I recently visited a young crop which pre-harvest had no signs of fusarium or pythium effecting a standard, (un-grafted) plant. When I returned two weeks later, one week after harvesting had begun, I was disappointed with the level of Gummy Stem Blight (GSB) – Didymella bryoniae (fungus) infecting the base of the stem. This is not unexpected due to the plant being under stress from the fruits starting to near maturity. Staying on top of all the issues that want to kill your plants can be extremely challenging. You have one thing under control and then another will confront you.
Four years ago, Paddy de Vries a hydroponic specialist now living and working in New Zealand as Auckland South, Regional Manager for Horticentre Grou, authored an article for Grower2Grower explaining GSB and why it will normally appear at or after first harvest.
Leaves, stems, and fruit can be affected. Leaf margins normally first show signs of infection: displayed as V-shaped zones of chlorosis. Leaf symptoms can be exhibited within the lamina of the leaf, sometimes incorrectly identified as Downy Mildew (Pseudoperonospera cubensis). While Downy Mildew exhibited as angular areas mostly within leaf veins, the GSB spreads over veins and is less angular. The GSB symptoms progress to become necrotic areas of dead tissue that turn brown and have a yellow halo around the necrotic parts. Close to the ground/medium level, the stems exhibit areas appearing dry and cracked with tan-coloured corky lesions. Within these lesions black fruiting bodies and beads of an amber exudate can be seen. Fruit may also exhibit corky lesions with concentric rings and fruiting bodies (e.g., squashes). Cucumber fruit will exhibit thinning of the flower end, often with black fruiting bodies on a larger than normal calyx scar. The fungus can completely decimate the stems and the plant withers and dies. Symptoms normally appear at or after first harvest when the plants may be weaker due to metabolites being sent to the main metabolic sink(s), the developing fruit, and plants are more susceptible to attack.

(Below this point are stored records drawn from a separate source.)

(** One character of a string body that is not the closing quote: the
    character and the text after it.  A high surrogate escape directly
    followed by a low surrogate escape is read as one character. *)
Definition scan_char (s : pystr) : option (N * pystr) :=
  match s with
  | [] => None
  | c :: r =>
      if c =? 92 then
        match r with
        | [] => None
        | e :: r1 =>
            if e =? 117 then
              match r1 with
              | h1 :: h2 :: h3 :: h4 :: r2 =>
                  match hex4val h1 h2 h3 h4 with
                  | None => None
                  | Some uni =>
                      if is_high uni then
                        match u_escape r2 with
                        | Unit uni2 =>
                            if is_low uni2
                            then Some (join_surrogates uni uni2, skipn 6 r2)
                            else Some (uni, r2)
                        | BadEscape => None
                        | NoEscape => Some (uni, r2)
                        end
                      else Some (uni, r2)
                  end
              | _ => None
              end
            else
              match backslash e with
              | Some ch => Some (ch, r1)
              | None => None
              end
        end
      else if c <? 32 then None
      else Some (c, r)
  end.

(** [scanstring]: from just after the opening quote to just after the
    closing one. *)
Fixpoint scanstring (fuel : nat) (s : pystr) : option (pystr * pystr) :=
  match fuel with
  | O => None
  | S f =>
      match s with
      | [] => None
      | c :: r =>
          if c =? 34 then Some ([], r)
          else
            match scan_char s with
            | None => None
            | Some (ch, rest) =>
                match scanstring f rest with
                | Some (str, rest') => Some (ch :: str, rest')
                | None => None
                end
            end
      end
  end.

Definition is_digit (c : N) : bool := (48 <=? c) && (c <=? 57).

Definition digit_cons (c : N) (u : Decimal.uint) : Decimal.uint :=
  if c =? 48 then Decimal.D0 u
  else if c =? 49 then Decimal.D1 u
  else if c =? 50 then Decimal.D2 u
  else if c =? 51 then Decimal.D3 u
  else if c =? 52 then Decimal.D4 u
  else if c =? 53 then Decimal.D5 u
  else if c =? 54 then Decimal.D6 u
  else if c =? 55 then Decimal.D7 u
  else if c =? 56 then Decimal.D8 u
  else Decimal.D9 u.

Fixpoint scan_digits (s : pystr) : Decimal.uint * pystr :=
  match s with
  | c :: r =>
      if is_digit c then
        let (u, rest) := scan_digits r in (digit_cons c u, rest)
      else (Decimal.Nil, s)
  | [] => (Decimal.Nil, [])
  end.

(** The integer part of the number pattern: ["0"], or a non-zero digit
    and more digits. *)
Definition scan_natural (s : pystr) : option (N * pystr) :=
  match s with
  | [] => None
  | c :: r =>
      if c =? 48 then Some (0, r)
      else if is_digit c then
        let (u, rest) := scan_digits s in Some (N.of_uint u, rest)
      else None
  end.

Definition starts_fraction (s : pystr) : bool :=
  match s with
  | c :: _ => (c =? 46) || (c =? 101) || (c =? 69)
  | [] => false
  end.

(** An [int] literal.  A literal that goes on with a fraction or an
    exponent is a [float] and not read here. *)
Definition match_number (s : pystr) : option (scalar * pystr) :=
  let signed (neg : bool) (body : pystr) :=
    match scan_natural body with
    | None => None
    | Some (n, rest) =>
        if starts_fraction rest then None
        else Some (SInt (if neg then Z.opp (Z.of_N n) else Z.of_N n), rest)
    end in
  match s with
  | c :: r => if c =? 45 then signed true r else signed false s
  | [] => None
  end.

(** [scan_once] on the scalar forms. *)
Definition scan_value (fuel : nat) (s : pystr) : option (scalar * pystr) :=
  match s with
  | [] => None
  | c :: r =>
      if c =? 34 then
        match scanstring fuel r with
        | Some (str, rest) => Some (SStr str, rest)
        | None => None
        end
      else if startswith s (lit "null") then Some (SNone, skipn 4 s)
      else if startswith s (lit "true") then Some (SBool true, skipn 4 s)
      else if startswith s (lit "false") then Some (SBool false, skipn 5 s)
      else match_number s
  end.

(** The member loop of the object reader; [s] stands at a key. *)
Fixpoint parse_members (fuel : nat) (s : pystr) (acc : pydict)
  : option (pydict * pystr) :=
  match fuel with
  | O => None
  | S f =>
      match s with
      | [] => None
      | q :: r =>
          if q =? 34 then
            match scanstring (length r) r with
            | None => None
            | Some (key, s1) =>
                match skip_ws s1 with
                | colon :: s2 =>
                    if colon =? 58 then
                      let s3 := skip_ws s2 in
                      match scan_value (length s3) s3 with
                      | None => None
                      | Some (v, s4) =>
                          let acc' := Dict.set acc key v in
                          match skip_ws s4 with
                          | d :: s5 =>
                              if d =? 125 then Some (acc', s5)
                              else if d =? 44 then
                                parse_members f (skip_ws s5) acc'
                              else None
                          | [] => None
                          end
                      end
                    else None
                | [] => None
                end
            end
          else None
      end
  end.
(** X5.  [_push_files_to_dst] that returns has run, for each file and
    then each directory in the order of the lists, the creation of the
    remote directory holding the destination (the destination up to its
    last [/]) followed by the transfer of the entry; every one of these
    commands exited with 0, and neither the worker nor the log
    changed. *)
Theorem push_files_to_dst_commands (h : Host) (cfg : Cfg)
    (files dirs : list PushPath) (σ σ' : World) :
  _push_files_to_dst h cfg files dirs σ = (Ok tt, σ') →
  worker σ' = worker σ ∧
  logged σ' = logged σ ∧
  executed σ' =
    executed σ ++
    (done_ok <$>
     flat_map (push_entry_commands cfg (_user (worker σ))) (files ++ dirs)).
Proof.
  intros Hrun. unfold _push_files_to_dst in Hrun.
  apply for_each_push_Ok_inv in Hrun as ->. done.
Qed.

Lemma push_files_to_dst_commands_witness :
  let σ := World_init Scenario.host in
  let files := [mkLocationPaths "/etc/cfg.yml" "/srv/etc/cfg.yml"] in
  let dirs := [Scenario.dir "/d"] in
  let σ' := (_push_files_to_dst Scenario.host Scenario.cfg files dirs σ).2 in
  worker σ' = worker σ ∧
  logged σ' = logged σ ∧
  executed σ' =
    executed σ ++
    (done_ok <$>
     flat_map (push_entry_commands Scenario.cfg (_user (worker σ)))
       (files ++ dirs)).
Proof.
  apply (push_files_to_dst_commands Scenario.host Scenario.cfg).
  vm_compute. reflexivity.
Defined.

(** X6.  The loop of [_build_push_lists] that separates the push
    locations partitions them in order: the pairs whose source, stripped
    of trailing separators, is a file go to the files, those whose
    source is a directory to the directories, and each of the others is
    reported by one error in the log and dropped; the loop runs no
    command, never raises on pairs, and every pair lands in exactly one
    of the three. *)
Theorem classify_partitions (h : Host) (pairs : list (string * string))
    (σ : World) :
  classify h (Ok <$> pairs) [] [] σ =
    (Ok (omap (as_push_file h) pairs, omap (as_push_dir h) pairs),
     mkWorld (worker σ) (executed σ)
       (logged σ ++ omap (as_unpushable h) pairs)) ∧
  length (omap (as_push_file h) pairs) +
  length (omap (as_push_dir h) pairs) +
  length (omap (as_unpushable h) pairs) = length pairs.
Proof.
  split; [apply classify_eq|].
  induction pairs as [|pair pairs IH]; [done|]. simpl.
  unfold as_push_file at 1, as_push_dir at 1, as_unpushable at 1.
  unfold omap in IH.
  destruct (isfile h _); [|destruct (isdir h _)]; simpl; lia.
Qed.

(** X7.  When there is something to push and [_push_files] returns, the
    paths registered in the setup metadata are the remote destinations
    of the lists built by [_build_push_lists], and the commands run
    after the lists were built are exactly the pushes of these entries,
    files first, each with exit code 0: what is registered for deletion
    is what was transferred. *)
Theorem push_files_registers_what_it_transfers (h : Host) (cfg : Cfg)
    (σ σ' : World) :
  Py.truthy_list (cfg_push cfg) = true →
  _push_files h cfg σ = (Ok tt, σ') →
  ∃ files dirs σ1,
    _build_push_lists h cfg σ = (Ok (files, dirs), σ1) ∧
    push_files (setup_metadata (worker σ')) = Some (remote <$> files) ∧
    push_dirs (setup_metadata (worker σ')) = Some (remote <$> dirs) ∧
    logged σ' = logged σ1 ∧
    executed σ' =
      executed σ1 ++
      (done_ok <$>
       flat_map (push_entry_commands cfg (_user (worker σ)))
         (files ++ dirs)).
Proof.
  intros Hpush Hrun. unfold _push_files in Hrun. rewrite Hpush in Hrun.
  simpl in Hrun.
  apply bind_Ok_inv in Hrun as ([files dirs] & σ1 & Hlists & Hrun).
  invert_run Hrun. unfold _push_files_to_dst in Hrun.
  apply for_each_push_Ok_inv in Hrun as ->. simpl.
  exists files, dirs, σ1. split_and!; try done.
  by rewrite <- (respects_run _user _ _ _ _
                   (respects_user_build_push_lists h cfg) Hlists).
Qed.

Lemma push_files_registers_what_it_transfers_witness :
  let cfg := Scenario.make_cfg
               (Some [PushStr "/a/b"; PushStr "/etc/cfg.yml"; PushStr "/a"])
               None None None in
  let σ := World_init Scenario.host in
  let σ' := (_push_files Scenario.host cfg σ).2 in
  ∃ files dirs σ1,
    _build_push_lists Scenario.host cfg σ = (Ok (files, dirs), σ1) ∧
    push_files (setup_metadata (worker σ')) = Some (remote <$> files) ∧
    push_dirs (setup_metadata (worker σ')) = Some (remote <$> dirs) ∧
    logged σ' = logged σ1 ∧
    executed σ' =
      executed σ1 ++
      (done_ok <$>
       flat_map (push_entry_commands cfg (_user (worker σ)))
         (files ++ dirs)).
Proof.
  apply (push_files_registers_what_it_transfers Scenario.host).
  - reflexivity.
  - vm_compute. reflexivity.
Defined.

(** ** Destinations relative to a root *)

Lemma map_M_to_relative_push_dest (h : Host) (cfg : Cfg) root pd sources σ :
  cfg_push_relative_dir cfg = Some root →
  _remote_push_dir (worker σ) = Some pd →
  map_M (_to_relative_push_dest h cfg) sources σ =
    (match first_outside h root sources with
     | Some bad => Raise (RuntimeError (PushNotUnderRoot bad root))
     | None => Ok (relative_push_dest h pd root <$> sources)
     end, σ).
Proof.
  intros Hroot Hpd. unfold first_outside.
  induction sources as [|source sources IH]; simpl; [done|].
  rewrite bind_run. unfold _to_relative_push_dest at 1. rewrite Hroot.
  destruct (is_subdir h source root); simpl; [|done].
  rewrite bind_run. simpl. rewrite Hpd. simpl.
  rewrite bind_run, IH. by destruct (find _ sources).
Qed.

Lemma first_outside_None (h : Host) root sources :
  first_outside h root sources = None →
  Forall (λ source, is_subdir h source root = true) sources.
Proof.
  unfold first_outside. induction sources as [|source sources IH]; simpl.
  - constructor.
  - destruct (is_subdir h source root) eqn:Hsub; simpl; [|done].
    intros Hnone. constructor; auto.
Qed.

(** The run of [_build_push_dests] with a relative root, in terms of the
    exit code of the command that creates the remote push directory. *)
Lemma build_push_dests_relative_run (h : Host) (cfg : Cfg) root rtp sources σ :
  cfg_push_relative_dir cfg = Some root → root ≠ EmptyString →
  _remote_testplan_path (worker σ) = Some rtp →
  let pd := rtp +:+ "/push_files" in
  let cmd := remote_shell cfg (cfg_remote_mkdir cfg ++ [pd]) in
  let rc := returncode h (executed σ) cmd in
  let w1 := set__remote_push_dir (Some pd) (worker σ) in
  _build_push_dests h cfg sources σ =
    if (rc =? 0)%Z then
      (match first_outside h root sources with
       | Some bad => Raise (RuntimeError (PushNotUnderRoot bad root))
       | None => Ok (relative_push_dest h pd root <$> sources)
       end,
       mkWorld (set_setup_metadata (set_push_dir (Some pd) (setup_metadata w1))
                  w1)
         (executed σ ++ [(cmd, rc)]) (logged σ))
    else
      (Raise (RuntimeError (CommandFailed cmd rc)),
       mkWorld w1 (executed σ ++ [(cmd, rc)]) (logged σ)).
Proof.
  intros Hroot Hne Hrtp. unfold _build_push_dests. rewrite Hroot.
  destruct root as [|c root]; [done|]. simpl.
  unfold _mkdir_remote, _execute_cmd. run. simpl. rewrite Hrtp. run. simpl.
  change (rtp +:+ "/" +:+ "push_files") with (rtp +:+ "/push_files").
  destruct (_ =? 0)%Z; simpl; [|done].
  erewrite map_M_to_relative_push_dest; [|exact Hroot|reflexivity].
  reflexivity.
Qed.
(** * UTXO bookkeeping of the wallet: package [tx] of [src/db/db.go]

    A shallow embedding of the coin registry ([add], [remove]), of the
    script template matcher ([parse], [parseScriptsigH], [parseScriptsigT],
    [checkTxin], [checkTxout], [checkTxout2]) and of the transaction
    processor ([Add]), followed by the properties the specification states
    about them.

    The package keeps its state in two globals, the map [coins] and the
    standard logger.  Both are threaded explicitly through the functions
    below as a [State].  The mutex is not modelled: every function is
    embedded as it runs with the lock held.

    The file [src/db/db.go] also holds package [db], the typed wrapper of
    the key-value store.  Its conversions ([Tob], [MustTob], [ToKey],
    [B2v]) and its scans ([Count], [GetStrings], [GetPrefixs]) are embedded
    further down, over the pairs a read transaction of [bolt] shows. *)

From Stdlib Require Import NArith ZArith List Lia Permutation Sorted.
From Stdlib.Strings Require Import Byte String.
From stdpp Require Import base option list countable gmap strings.

Local Open Scope N_scope.

(** ** Bytes *)

(** Go's [[]byte] and the [string] built from it are both lists of bytes. *)
Abbreviation bytes := (list byte).

#[global] Instance byte_eq_dec : EqDecision byte := Byte.byte_eq_dec.

#[global] Program Instance byte_countable : Countable byte :=
  inj_countable Byte.to_N Byte.of_N _.
Next Obligation. intros b. apply Byte.of_to_N. Qed.

(** [bytes.Equal]: same length and same bytes; [nil] equals the empty slice. *)
Fixpoint bytes_Equal (a b : bytes) : bool :=
  match a, b with
  | nil, nil => true
  | x :: a', y :: b' => Byte.eqb x y && bytes_Equal a' b'
  | _, _ => false
  end.

(** [make([]byte, n)]: n zero bytes. *)
Definition make_bytes (n : nat) : bytes := repeat x00 n.

(** ** Errors *)

(** An [error] is the text [errors.New] or [fmt.Errorf] was given. *)
Abbreviation error := string (only parsing).

Inductive result (A : Type) : Type :=
| Ok (a : A)
| Err (e : error).
Arguments Ok {A} a.
Arguments Err {A} e.

(** ** Package [msg]: the decoded transaction *)

Record TxIn : Type := mkTxIn {
  TxIn_Hash : bytes;      (* hash of the transaction whose output is spent *)
  TxIn_Index : N;         (* uint32: index of that output *)
  TxIn_Script : bytes     (* signature script *)
}.
(** * MNIST IDX handler: a shallow embedding of [datahandler.hpp]

    The development follows [mlcpp/mnist_etl/datahandler.hpp] (namespace [lm]):
    the IDX header reader [ReadHeader], the file helper [ReadDataHelper], the
    payload readers [ReadImages] / [ReadLabels], and the class [DataHandler]
    with its private [build_data_] and [get_shape_].

    Modelling conventions.
    - A file buffer ([std::unique_ptr<char[]>] of [file_size] bytes) is a
      [list byte]; its length is the size of the allocation.
    - [uint32_t] and [std::size_t] values are [Z] with the wrap-around of the
      source arithmetic written out.
    - The host is little-endian (the source relies on it: it applies
      [__builtin_bswap32] to a host-order load to obtain the big-endian value),
      and a [uint32_t] load through the reinterpreted [char] pointer yields the
      word made of the four bytes it covers.
    - The element type [T] of the readers is [uint8_t], as in the shipped
      executable.
    - A C++ evaluation has three possible outcomes: a value, a thrown
      [std::runtime_error] (with its [what()] text), or undefined behaviour.
      The source performs no bounds check on the raw buffer nor on
      [operator[]]; every such access outside the object is [Undefined].
    - Memory exhaustion ([std::bad_alloc]) is not modelled. *)

From Stdlib Require Import ZArith List String Lia Bool.
From Stdlib.Strings Require Import Byte.
From Stdlib Require Import DecimalString.
Import ListNotations.

Local Open Scope string_scope.
Local Open Scope list_scope.
Local Open Scope Z_scope.

Set Implicit Arguments.

(** ** Outcomes of a C++ evaluation *)

Inductive outcome (A : Type) : Type :=
| Ok (a : A)
| Throw (what : string)
| Undefined.

Arguments Ok {A} a.
Arguments Throw {A} what.
Arguments Undefined {A}.

Definition bind {A B : Type} (m : outcome A) (k : A -> outcome B) : outcome B :=
  match m with
  | Ok a => k a
  | Throw w => Throw w
  | Undefined => Undefined
  end.

Notation "x <- m ;; k" := (bind m (fun x => k))
  (at level 61, m at next level, right associativity).
Notation "' p <- m ;; k" := (bind m (fun x => let 'p := x in k))
  (at level 61, p pattern, m at next level, right associativity).

Definition throws {A : Type} (m : outcome A) : Prop :=
  exists what, m = Throw what.

(** ** Raw memory: the file buffer *)

Definition buffer := list byte.

Definition u8 (b : byte) : Z := Z.of_N (Byte.to_N b).

(** The value a little-endian host loads from four consecutive bytes. *)
Definition le_u32 (b0 b1 b2 b3 : byte) : Z :=
  u8 b0 + 2^8 * u8 b1 + 2^16 * u8 b2 + 2^24 * u8 b3.

(** The value the IDX format assigns to four consecutive bytes. *)
Definition be_u32 (b0 b1 b2 b3 : byte) : Z :=
  2^24 * u8 b0 + 2^16 * u8 b1 + 2^8 * u8 b2 + u8 b3.
(** * BluetoothTerminal: framing, chunking and command dispatch

    A shallow embedding of the [BluetoothTerminal] class (the terminal
    script of the repository) and the properties of its control-frame
    codec, chunk splitter, command dispatcher and promise chains.

    JavaScript values are modelled as the class uses them: numbers that
    are integers as [Z] (every number the class computes is an integer of
    magnitude below 2^53, where doubles are exact), 32-bit bitwise
    operators with their wrap-around written out, strings as lists of
    UTF-16 code units, typed arrays and data views as lists of bytes,
    exceptions as a result type, and promises as computations that are run
    against a description of how the transport behaves. *)

From Stdlib Require Import ZArith List String Ascii Bool Lia DecimalString.
From Equations Require Import Equations.
Import ListNotations.
Local Open Scope Z_scope.

(** ** JavaScript primitives *)

Module JS.

(** [ToInt32]: reduce modulo 2^32 into the signed range. *)
Definition ToInt32 (z : Z) : Z :=
  let m := z mod 2 ^ 32 in
  if 2 ^ 31 <=? m then m - 2 ^ 32 else m.

(** [ToUint8]: what a store into a [Uint8Array] keeps of a number. *)
Definition ToUint8 (z : Z) : Z := z mod 256.

(** [a & b] *)
Definition bitand (a b : Z) : Z := Z.land (ToInt32 a) (ToInt32 b).

(** [a << n] *)
Definition shl (a n : Z) : Z := ToInt32 (Z.shiftl (ToInt32 a) (n mod 32)).

(** [a >> n], the sign-propagating shift. *)
Definition sar (a n : Z) : Z := Z.shiftr (ToInt32 a) (n mod 32).

(** A string is its sequence of UTF-16 code units. *)
Definition jsstring : Type := list Z.

(** The code units of an ASCII literal of the source. *)
Definition lit (s : string) : jsstring :=
  map (fun a => Z.of_nat (nat_of_ascii a)) (list_ascii_of_string s).

(** The primitive values the class handles. *)
Inductive Prim : Type :=
| PUndefined
| PNull
| PBool (b : bool)
| PNum (n : Z)
| PNaN
| PStr (s : jsstring).

(** [ToBoolean]: the falsy values are undefined, null, false, 0, NaN
    and the empty string. *)
Definition ToBoolean (v : Prim) : bool :=
  match v with
  | PUndefined | PNull | PNaN => false
  | PBool b => b
  | PNum n => negb (n =? 0)
  | PStr [] => false
  | PStr (_ :: _) => true
  end.

(** The Number nearest to a non-negative integer, ties to the even
    significand; [None] stands for Infinity.  The integers below 2^53 are
    Numbers themselves; [PNum z] with [z] not a Number stands for the
    Number that the literal [z] denotes. *)
Definition nearestNumber (z : Z) : option Z :=
  if z <? 2 ^ 53 then Some z
  else
    let shift := Z.log2 z - 52 in
    let q := Z.shiftr z shift in
    let r := z - Z.shiftl q shift in
    let half := 2 ^ (shift - 1) in
    let q := if (half <? r) || ((r =? half) && Z.odd q) then q + 1 else q in
    let v := Z.shiftl q shift in
    if 2 ^ 1024 <=? v then None else Some v.
(** X5. An archive-lag warning is in the list exactly when the archive lag
    target is 0 and the minimum switch rate is below 2 per hour; it cites
    that minimum rate and the setting archive_lag_target=1800. *)
Theorem archive_lag_warning (r : DiagReport) (rec : Recommendations) :
  computeRecommendations r = Normal rec ->
  (existsb isArchiveLagWarning (warnings rec) = true <->
   archiveLagTarget r == 0 /\ MetricStats.min (switchesPerHour r) < 2) /\
  (forall w, In w (warnings rec) -> isArchiveLagWarning w = true ->
     includes (numberToString (MetricStats.min (switchesPerHour r)) ++ "/hour") w
     = true /\
     includes "archive_lag_target=1800" w = true).
Proof.
  intros H.
  assert (Hcond : forall t m : number,
             strictEq t 0 && ltb m 2 = true <-> t == 0 /\ m < 2).
  { intros t m. unfold strictEq.
    rewrite andb_true_iff, Qeq_bool_iff, ltb_true_iff. reflexivity. }
  assert (Hcites : forall m : number,
             includes (numberToString m ++ "/hour") (archiveLagWarning m) = true /\
             includes "archive_lag_target=1800" (archiveLagWarning m) = true).
  { intros m. unfold archiveLagWarning. split.
    - match goal with
      | |- includes ?sub (?pre ++ ?a ++ "/hour. " ++ ?post) = true =>
          change (includes sub (pre ++ a ++ "/hour" ++ ". " ++ post) = true);
          rewrite <- (append_assoc a "/hour")
      end.
      apply includes_app.
    - apply includes_append_r, includes_append_r. vm_compute. reflexivity. }
  run_engine H; cbn [warnings]; split.
  all: try (count_warnings; apply Hcond).
  all: match goal with
       | |- forall w, In w ?ws -> @?P w => apply (proj1 (Forall_forall P ws))
       end;
    each_warning;
    first [ intros _; apply Hcites
          | intros Hk; lazy in Hk; discriminate Hk ].
Qed.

Prevention is always preferable to the cure:
There are always challenges and as the seasons change so do the gravity of the growing issues. A crop that is beginning to harvest one week prior to the shortest day, also when light is low, is one of the more difficult times to navigate. This is why prevention, especially for this crop situation is important to reduce the risk of disease impacting production.